SCHOOLDAYS, SCHOOLDAYS

Out here it never ends. A few weeks ago I wrote about a crew of Long Island lawyers who had gotten themselves state pensions by arranging to be listed as full time employees by school districts where their firms were on retainer. In other words, having begun as independent contractors advising the districts on their legal problems, they morphed into employees like the teachers and the principals, doing the same thing. They weren’t quite the same though, because several of them were carried as full-time employees not just in one district but in in two to eight separate districts. This was not true of any teachers or principals. Not being lawyers, they recognized the impossibility of being a full-time employee in two separate districts simultaneously.

Everyone wants a good lawyer when needed and a good lawyer is one who can do the impossible. These attorneys could; not only were they capable of bilocation but also of astral projection so two or even six jobs at once were duck soup to them. Based on a fifty-week year the multi-district designations meant that some of them got credit for 300 weeks of work in a single year. Naturally these supermen retired with pensions up to $100,000 yearly for the rest of their lives.

This was the objective of the employment fraud -- pensions. Pensions went to employees, not to consultants, or independent contractors, as these were. Becoming an employee was an achievement, but it did not mean that anyone had necessarily to give up the juicy pickings that went with being a consultant. So the school boards continued to pay out large fees to the law firms where their “employees” were partners. State law prohibited this kind of double-dipping, but the lawyers neglected to advise the school boards of this.

This was wearing two hats with a swagger. Employee one day, consultant the next day, but on the payroll every day. It was something like the old movie “The Captain’s Paradise” where the ferry captain had a different wife, and different life, at each end of his daily voyage.

What’s being done about all this? One trophy head has been collected from the thundering herd. A lawyer collecting from five school districts has been ordered by the state comptroller to pay back the $30,000 or so pension money he has collected since retiring in 2006. Another guy will be a tougher nut to crack. He retired in 2000 with a yearly tribute of $106,702 due him. Trying to get $700,000 back from him will be like trying to get fish from a man-eating shark. There are others due for the same treatment, who can also be expected to put up fanatical resistance.

The easiest to handle may be the three participants who have not started collecting the fat pensions yet and now can be headed off at the pass. Three suspects have been collecting long-term, meaning from 1979, 1996 and 2003 respectively and may have trouble disgorging. There will still be plenty of action for the investigators, which include the FBI, the state comptroller and the state attorney general, since the school boards have been told to produce their records of dealings with other professional type vendors, such as doctors, architects and accountants. Were they as ingenious as the lawyers?
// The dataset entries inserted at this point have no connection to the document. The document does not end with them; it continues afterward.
Lemma wp_doing_journal_step kind e st b w (Q : () → Engine → Prop) E :
  doing id e0 c e st b w →
  (∀ e' w', doing id e0 c e' st b w' → (all_up → shows st w') → (w' = w ∨ shows st w') → Q () e') →
  wp (_journal_step world id kind) e Q E.
Proof using Type.
  intros Hd HQ. unfold _journal_step. apply wp_bind, wp_await. intros t e1 Hq.
  pose proof (doing_quiet _ _ _ _ _ _ _ _ Hq Hd) as Hd1. apply wp_bind. eapply wp_doing_step; [done|]. apply wp_bind, wp_gets.
  unfold wp, journal_write, zoom, best_effort, reaching. destruct (mo_up (world t)) eqn:Hup; simpl.
  - pose proof (doing_run _ _ _ _ _ _ _ Hd1) as Hrun.
    set (w' := (λ r, {| sr_run_id := sr_run_id r; sr_step_id := sr_step_id r; sr_state := StepState_value (sn_state st);
      sr_attempts := sn_attempts st; sr_output_json := _output_json (sn_output st); sr_error := sn_error st;
      sr_updated_at := mo_now (world t); sr_call_fingerprint := sr_call_fingerprint r; sr_terminal_id := sr_terminal_id r;
      sr_reprompted := sr_reprompted r; sr_error_kind := kind; sr_result_json := sr_result_json r |}) <$> w).
    assert (shows st w') as Hshows by (intros row; unfold w'; destruct w; simpl; [by intros [= <-]|done]).
    apply (HQ _ w'); [|done|by right].
    destruct Hd1 as [H1 H2 H3 H4 H5 H6 H7 H8 H9 H10]. split; try done.
    + intros k Hk. unfold rows_of. simpl. unfold run_of in Hrun. rewrite Hrun, lookup_alter_ne by done. by apply H6.
    + unfold rows_of in *. simpl. unfold run_of in *. rewrite Hrun, lookup_alter_eq. by rewrite H7.
    + unfold w'. by rewrite fmap_is_Some.
  - apply (HQ _ w); [|intros Hall; by rewrite Hall in Hup|by left].
    destruct Hd1 as [H1 H2 H3 H4 H5 H6 H7 H8 H9 H10]. by split.
Qed.
Lemma stays_meanwhile m : keeps stays (meanwhile_does m).
Proof.
  destruct m; intros e [Hover Htask]; simpl; [|done|].
  - assert (cancel_asked (en_record e) = en_record e) as ->.
    { unfold cancel_asked. destruct (decide _); [done|]. by rewrite Hover. }
    by destruct e.
  - unfold cancel_task, mbind, M_bind. simpl. by rewrite Htask.
Qed.
#[export] Hint Resolve stays_meanwhile : cao.
Lemma stays_write up (m : J ()) : (∀ j, j_runs (m j).1 = j_runs j ∧ j_steps (m j).1 = j_steps j) → keeps stays (journal_write up m).
Proof.
  intros Hm e _. unfold journal_write, best_effort, reaching, zoom, catch. destruct up; [|by destruct e].
  unfold mbind, M_bind. destruct (Hm (en_journal e)). destruct (m (en_journal e)) as [j []]; done.
Qed.
#[export] Hint Extern 1 (keeps stays (journal_write _ (persist_high_water _ _))) => apply stays_write; done : cao.

Section Closing.
Context (world : nat → moment).
Lemma stays_await : keeps stays (await world).
Proof using Type.
  unfold await. apply keeps_bind; [apply _|auto with cao|]. intros mo.
  apply keeps_bind; [apply _|by apply keeps_modify; intros e|auto with cao].
Qed.
Hint Resolve stays_await : cao.
Lemma stays_event ev : keeps stays (_journal_event world ev).
Proof using Type.
  unfold _journal_event. apply keeps_bind; [apply _|by apply keeps_modify; intros e|]. intros _.
  assert (∀ up ev, keeps stays (journal_write up (append_event ev))) as H.
  { intros. apply stays_write. intros j. unfold append_event. by destruct (j_events j !! _). }
  auto 15 with cao.
Qed.

Lemma wp_stays {A} (m : M Engine A) e (Q : A → Engine → Prop) E : keeps stays m → settled_record (en_record e) →
  calm m → (∀ a e', unmoved e e' → quiet e e' → Q a e') → wp m e Q E.
Proof using Type.
  intros Hm Hs Hc HQ. specialize (Hc e). specialize (Hm e). unfold wp in *. destruct (m e) as [e' []]; simpl in *; [|done].
  apply HQ; [by apply Hm|done].
Qed.
Lemma wp_stays_await e (Q : moment → Engine → Prop) E : settled_record (en_record e) →
  (∀ t e', unmoved e e' → Q (world t) e') → wp (await world) e Q E.
Proof using Type.
  intros Hs HQ. pose proof (stays_await e Hs) as Hm. assert (wp (await world) e (λ mo e', ∃ t, mo = world t) (λ _ _, False)) as Hw.
  { apply wp_await. by eauto. }
  unfold wp in *. destruct (await world e) as [e' [mo|]]; simpl in *; [|done]. destruct Hw as [t ->]. by apply HQ.
Qed.
Lemma watch_spec fuel signal h : h.1.2 = false →
  traced (watch show_seconds args fuel signal t) h
    (λ _ h', ∃ g w final, h' = then_acts h (InputGen g :: w ++ [Saw final]) ∧ settled g w ∧ final ≠ Some TS_ERROR)
    (λ r h', ∃ l c, h' = from h l c ∧ Forall observed l ∧ broke t r false c).
Proof.
  intros Hc. apply traced_bind, traced_ask.
  2: { intros x. exists [], false. rewrite <-from_flag, then_nil by done. split_and!; [done..|]. by destruct x. }
  intros g. apply traced_bind, traced_log, traced_bind, traced_except.
  assert (∀ l c, Forall observed l → ∀ r, broke t r false c →
    ∃ l' c', from h ([InputGen g] ++ l) c = from h l' c' ∧ Forall observed l' ∧ broke t r false c') as Hend.
  { intros l c Hl r Hr. exists ([InputGen g] ++ l), c. split_and!; [done|by constructor|done]. }
  eapply traced_mono; [apply wait_for_completion_spec| |]; cbn beta.
  2: { intros r h' (l & -> & Hl & Hr). rewrite then_then. destruct Hr as [Hr|[-> Hs]].
    - destruct r; try done; rewrite from_flag by done; apply Hend; [done|by destruct f|done|done].
    - apply traced_bind, traced_cleanup, traced_throw. change (_, true, _) with (from h ([InputGen g] ++ l) true). by apply Hend. }
  intros o h' (l & -> & Hl). rewrite then_then.
  assert (Forall observed l) as Hobs.
  { destruct Hl as (l0 & l1 & -> & [] & ?). apply Forall_app. split; [done|by eapply decides_observed]. }
  assert (Hfin : settled g l → traced (E:=E) (final ← see t;
      if decide (final = Some TS_ERROR) then throw (in_error t) else stop_here signal t) (then_acts h ([InputGen g] ++ l))
    (λ _ h', ∃ g w final, h' = then_acts h (InputGen g :: w ++ [Saw final]) ∧ settled g w ∧ final ≠ Some TS_ERROR)
    (λ r h', ∃ l c, h' = from h l c ∧ Forall observed l ∧ broke t r false c)).
  { intros Hs. apply traced_bind, traced_see.
    - intros final. rewrite then_then, <-app_assoc.
      assert (Forall observed (l ++ [Saw final])) by (apply Forall_app; by repeat constructor).
      case_decide as Hf.
      + apply traced_throw. rewrite from_flag by done. by apply Hend.
      + apply traced_stop; [by exists g, l, final|]. intros _.
        change (_, true, _) with (from h ([InputGen g] ++ l ++ [Saw final]) true). by apply Hend.
    - intros x. rewrite from_flag by done. apply Hend; [done|by destruct x]. }
  destruct o; try (apply traced_bind, traced_throw; rewrite from_flag by done; by apply Hend).
  - apply traced_bind, traced_ret, Hfin. by left.
  - apply traced_bind, traced_ret, Hfin. by right.
  - apply traced_bind, traced_bind, traced_see; [|by intros x; rewrite from_flag by done; apply Hend; [|destruct x]].
    intros o. rewrite then_then, <-app_assoc, from_flag by done.
    assert (Forall observed (l ++ [Saw o])) by (apply Forall_app; by repeat constructor).
    case_decide; apply traced_throw; by apply Hend.
  - apply traced_bind, traced_bind, traced_cleanup, traced_throw.
    change (_, true, _) with (from h ([InputGen g] ++ l) true). by apply Hend.
Qed.

Lemma extract_spec signal h : h.1.2 = false →
  traced (E:=E) (extract signal t) h
    (λ _ h', h' = (h.1.1 ++ [Reading t], false, true))
    (λ r h', ∃ c, h' = from h [Reading t] c ∧ broke t r true c).
Proof.
  intros Hc. apply traced_except, traced_bind, traced_log, traced_bind, traced_ask.
  - intros m. apply traced_bind, traced_extracted, traced_ret. unfold then_acts. simpl. by rewrite Hc.
  - rewrite from_flag by done. intros x. destruct (is_exception (Fault x)) eqn:Hx.
    + apply traced_bind, traced_stop.
      * apply traced_bind, traced_cleanup, traced_throw. exists true. by destruct x.
      * intros _. by exists true.
    + exists false. by destruct x.
Qed.

(** What the [try] does after [h], for each way it ends. *)
Definition succeeded (res : AgentStepResult) (l : list act) : Prop :=
  ar_terminal_id res = t ∧ ar_status res = TS_COMPLETED ∧
  ∃ mem g w final, l = Sent t prompt mem :: InputGen g :: w ++ [Saw final; Reading t] ∧ settled g w ∧ final ≠ Some TS_ERROR.
Definition failed (r : raised) (l : list act) (c : bool) : Prop :=
  (l = [] ∧ broke t r false c) ∨
  ∃ mem seen reading, l = Sent t prompt mem :: seen ++ (if reading : bool then [Reading t] else [])
    ∧ Forall observed seen ∧ broke t r reading c.

Lemma settled_observed g w : settled g w → Forall observed w.
Proof.
  intros [(l0 & l1 & -> & [] & ?)|(l0 & l1 & -> & [] & ?)]; apply Forall_app; (split; [done|]); by eapply decides_observed.
Qed.
Lemma attempt_spec fuel signal mem h : h.1.2 = false → h.2 = false →
  traced (attempt show_seconds show_status args fuel signal t mem) h
    (λ res h', ∃ l, h' = (h.1.1 ++ l, true, true) ∧ succeeded res l)
    (λ r h', ∃ l c, h' = from h l c ∧ failed r l c).
Proof.
  intros Hc Hx. apply traced_bind, traced_stop.
  2: { intros _. exists [], true. rewrite <-(app_nil_r h.1.1). split; [done|by left]. }
  apply traced_bind. eapply traced_mono; [by apply send_spec| |]; cbn beta.
  2: { intros r h' (l & c & -> & Hl & Hr). exists (Sent t prompt mem :: l), c. split; [done|]. right.
       exists mem, l, false. by rewrite app_nil_r. }
  intros _ h' ->. apply traced_bind, traced_stop.
  2: { intros _. exists [Sent t prompt mem], true. split; [done|]. right. by exists mem, [], false. }
  apply traced_bind. eapply traced_mono; [by apply watch_spec| |]; cbn beta.
  2: { intros r h' (l & c & -> & Hl & Hr). rewrite from_then. exists (Sent t prompt mem :: l), c. split; [done|]. right.
       exists mem, l, false. by rewrite app_nil_r. }
  intros _ h' (g & w & final & -> & Hs & Hf). rewrite then_then. apply traced_bind.
  assert (Forall observed (InputGen g :: w ++ [Saw final])) as Hobs.
  { constructor; [done|]. apply Forall_app. split; [by eapply settled_observed|by repeat constructor]. }
  eapply traced_mono; [by apply extract_spec| |]; cbn beta.
  - intros m h' ->. apply traced_bind, traced_cleanup, traced_ret. simpl. eexists. rewrite <-app_assoc. split; [done|].
    split_and!; [done..|]. exists mem, g, w, final. split_and!; [|done..]. by rewrite <-!app_comm_cons, <-app_assoc.
  - intros r h' (c & -> & Hr). rewrite from_then. eexists _, c. split; [done|]. right.
    by exists mem, (InputGen g :: w ++ [Saw final]), true.
Qed.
One of the key points that will be raised against the school-lawyer cartel is the ignorance they’ve displayed of the IRS definition of an “employee.” When classifying the lawyers as employees the boards overlooked the requirements that they work in an office or work station provided by the employer, are provided with materials by the employer and submit time sheets for the work done. Possibly some of them may claim they worked from home communicating via the internet, but it may be difficult for them to prove this. This leaves both them and the boards liable to charges of falsifying official records.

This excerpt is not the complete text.